2. Uncertainty Characterization and Representation

Here we discuss the sub-elements of the Uncertainty Characterization and Representation box in the middle row of Figure 1, and address the definition of uncertainties categorically, interpretationally, and quantitatively/mathematically.

Uncertainties are categorized into various types according to their nature in the context of a given uncertainty analysis. The different natures determine the different implications and treatments of the uncertainties in an analysis. The different natures or types of uncertainty discussed here are:

aleatory vs. epistemic; probabilistic vs. non-probabilistic; random vs. systematic; and traveling vs. non-traveling.

Aleatory uncertainty characterizes the inherent randomness or variability of a quantity in a set or population of units, events, etc. (paraphrased from Helton, et al. [9]).
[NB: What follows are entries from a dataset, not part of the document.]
(** * Root robot BLE driver: src/extensions/scratch3_root/index.js

    A shallow embedding of the packet codec, the peripheral session
    ([Root]) and the block layer ([Scratch3RootBlocks]) of the Scratch 3
    extension for the Root robot, followed by the properties of the
    repository's specification.

    JavaScript numbers are modelled by exact rationals ([Number := Q], finite
    values only); values that the code only ever produces as 32-bit integers
    are kept in [Z]; a [Uint8Array] is a [list Z].  Promises, timers and the
    module-wide [EventEmitter] are modelled by an explicit [Host] state with a
    millisecond clock. *)

From Stdlib Require Import ZArith QArith Qminmax Lia String List.
From stdpp Require Import base list strings.
Import ListNotations.

#[local] Open Scope Z_scope.

(** ** JavaScript numbers and the conversions the bit operators apply *)

Module JS.

Definition Number : Type := Q.

(** An integer literal read as a [Number]. *)
Definition num (z : Z) : Number := inject_Z z.

(** Truncation toward zero, the first step of ECMAScript [ToInt32]. *)
Definition trunc (x : Number) : Z := Z.quot (Qnum x) (Z.pos (Qden x)).

(** [ToInt32] on an integer: reduce modulo 2^32 into [-2^31, 2^31). *)
Definition ToInt32Z (n : Z) : Z := (n + 2 ^ 31) mod 2 ^ 32 - 2 ^ 31.

(** [ToInt32] on a finite number. *)
Definition ToInt32 (x : Number) : Z := ToInt32Z (trunc x).

(** [ToInt32] on an indexed read of a typed array: an index past the end
    reads [undefined], which converts to [NaN] and then to 0. *)
Definition ToInt32U (x : option Z) : Z :=
  match x with
  | Some b => ToInt32Z b
  | None => 0
  end.

(** [a & b] and [a >> k] once both operands of [&] are 32-bit integers;
    [>>] is the sign-propagating shift. *)
Definition band (a b : Z) : Z := Z.land a b.
Definition sar (a k : Z) : Z := Z.shiftr a k.

(** [x == k] for an indexed read [x] and an integer literal [k]:
    [undefined == k] is false. *)
Definition looseEq (x : option Z) (k : Z) : bool :=
  match x with
  | Some b => b =? k
  | None => false
  end.

(** Truthiness of an integer. *)
Definition truthy (z : Z) : bool := negb (z =? 0).

(** [Math.min] and [Math.max] on finite numbers. *)
Definition Math_min (a b : Number) : Number := Qmin a b.
Definition Math_max (a b : Number) : Number := Qmax a b.

(** [new Array(n).fill(0)]. *)
Definition zeros (n : nat) : list Number := replicate n (num 0).

End JS.

Import JS.

(** ** Module-level constants and pure helpers (index.js lines 51-95) *)

Definition BLESendInterval : Z := 100.
Definition BLESendRateMax : Z := 20.

Definition scaleBetween (unscaledNum minIn maxIn minOut maxOut : Number) : Number :=
  ((maxOut - minOut) * (unscaledNum - minIn) / (maxIn - minIn) + minOut)%Q.

Definition int32toArray (numberIn : Number) : list Z :=
  [ sar (band (ToInt32 numberIn) (ToInt32Z 0xff000000)) 24;
    sar (band (ToInt32 numberIn) (ToInt32Z 0x00ff0000)) 16;
    sar (band (ToInt32 numberIn) (ToInt32Z 0x0000ff00)) 8;
    band (ToInt32 numberIn) (ToInt32Z 0x000000ff) ].

Definition int16toArray (numberIn : Number) : list Z :=
  [ sar (band (ToInt32 numberIn) (ToInt32Z 0x0000ff00)) 8;
    band (ToInt32 numberIn) (ToInt32Z 0x000000ff) ].

(** One iteration of the loop of [colorDataToArray]. *)
Definition colorDataToArray_step (dataIn : list Z) (arrayOut : list Z) (i : nat) : list Z :=
  let arrayOut1 :=
    <[(i * 2)%nat := sar (band (ToInt32U (dataIn !! i)) (ToInt32Z 0xf0)) 4]> arrayOut in
  <[(i * 2 + 1)%nat := band (ToInt32U (dataIn !! i)) (ToInt32Z 0x0f)]> arrayOut1.
(** X25: [setup_autostart] never raises and stops at the first operation
    that fails. It returns True only when every operation worked, ending
    with 'systemctl enable'; it returns None, neither True nor False,
    when the write of the unit file is what failed (the failure is
    logged by [create_service_file]); it returns False when any other
    operation failed. systemctl is only run after the unit file was
    written, and the program is never copied onto itself. *)
Theorem setup_autostart_verdict (works : nat -> bool) (current_path : string)
    (make_config_dir : bool) (k : nat) :
  let x := Autostart.setup_autostart works current_path make_config_dir k in
  let ops := Autostart.operations (Autostart.events x) in
  Forall Autostart.worked (removelast ops) /\
  Forall Autostart.proper ops /\
  (forall op w, (op, w) ∈ ops -> Autostart.is_systemctl op = true ->
     (Autostart.WriteFile Autostart.service_path Autostart.service_content, true) ∈ ops) /\
  match Autostart.value_of x with
  | Some (Some true) =>
      Forall Autostart.worked ops /\
      last ops = Some (Autostart.Systemctl ["enable"; "activity-agent.service"], true)
  | Some (Some false) =>
      exists op, last ops = Some (op, false) /\ Autostart.is_write op = false
  | Some None =>
      last ops = Some (Autostart.WriteFile Autostart.service_path Autostart.service_content,
                       false)
  | None => False
  end.
Proof.
  cbv zeta.
  unfold Autostart.setup_autostart, Autostart.create_service_file.
  change (ConfigManager.path_join "/opt/linux_agent" "configs")
    with "/opt/linux_agent/configs".
  change (ConfigManager.path_join "/opt/linux_agent" "activity_agent")
    with "/opt/linux_agent/activity_agent".
  generalize Autostart.service_content as content. intros content.
  generalize Autostart.service_path as path. intros path.
  unfold Autostart.try_except, Autostart.bind, Autostart.when, Autostart.attempt,
    Autostart.log, Autostart.ret, Autostart.value_of, Autostart.events.
  destruct make_config_dir;
  destruct (String.eqb current_path "/usr/local/bin/activity_agent") eqn:E1;
  destruct (String.eqb current_path "/opt/linux_agent/activity_agent") eqn:E2;
  cbn [negb];
  repeat (match goal with
          | |- context [works ?n] => destruct (works n) eqn:?
          end; cbn [fst snd app Autostart.operations omap]);
  cbn; autostart_leaf.
Qed.
(** X7: the word count is zero exactly for a text of whitespace only (the
    empty text included), and twice the word count is at most the length
    of the text plus one, words being separated by whitespace. *)
Theorem word_count_bounds (t : string) :
  (word_count (analyze_ecfr_text t) = 0 ↔ Str.forallb Char.isspace t = true)
  ∧ 0 ≤ word_count (analyze_ecfr_text t)
  ∧ 2 * word_count (analyze_ecfr_text t) ≤ Z.of_nat (String.length t) + 1.
Proof.
  pose proof (proj1 (scan_sound (λ c, negb (Char.isspace c)) t)) as Hruns.
  fold (Str.split t) in Hruns.
  unfold analyze_ecfr_text. cbn [word_count]. split; [|split; [lia|]].
  - rewrite <- (str_forallb_ext (λ c, negb (negb (Char.isspace c))))
      by (intros c; apply negb_involutive).
    rewrite <- maximal_runs_none, maximal_runs_iff. fold (Str.split t).
    destruct (Str.split t); simpl; [done|]. split; [lia|done].
  - apply maximal_runs_length in Hruns as [H _]. lia.
Qed.

(** X8: a whitespace character between two texts keeps their words
    apart: the word count of the whole is the sum of the word counts. *)
Theorem word_count_additive (u v : string) (c : ascii) :
  Char.isspace c = true →
  word_count (analyze_ecfr_text (u +:+ String c v))
  = word_count (analyze_ecfr_text u) + word_count (analyze_ecfr_text v).
Proof.
  intros Hc. unfold analyze_ecfr_text. cbn [word_count]. unfold Str.split.
  rewrite scan_app_sep by (by rewrite Hc). rewrite List.length_app. lia.
Qed.

Lemma word_count_additive_witness :
  Char.isspace "010" = true
  ∧ word_count (analyze_ecfr_text ("The OMB" +:+ String "010" "reviewed it")) = 4.
Proof.
  split; [reflexivity|].
  rewrite (word_count_additive "The OMB" "reviewed it" "010" eq_refl). reflexivity.
Defined.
For example, random variability of material properties in a set of units being tested or modeled is an aleatory uncertainty. Alternative terminologies include: random variability, stochastic variability, and irreducible uncertainty.

Aleatory uncertainties are usually characterized by random variables that are assigned probability density functions (PDFs), or their transform-equivalent cumulative distribution functions (CDFs).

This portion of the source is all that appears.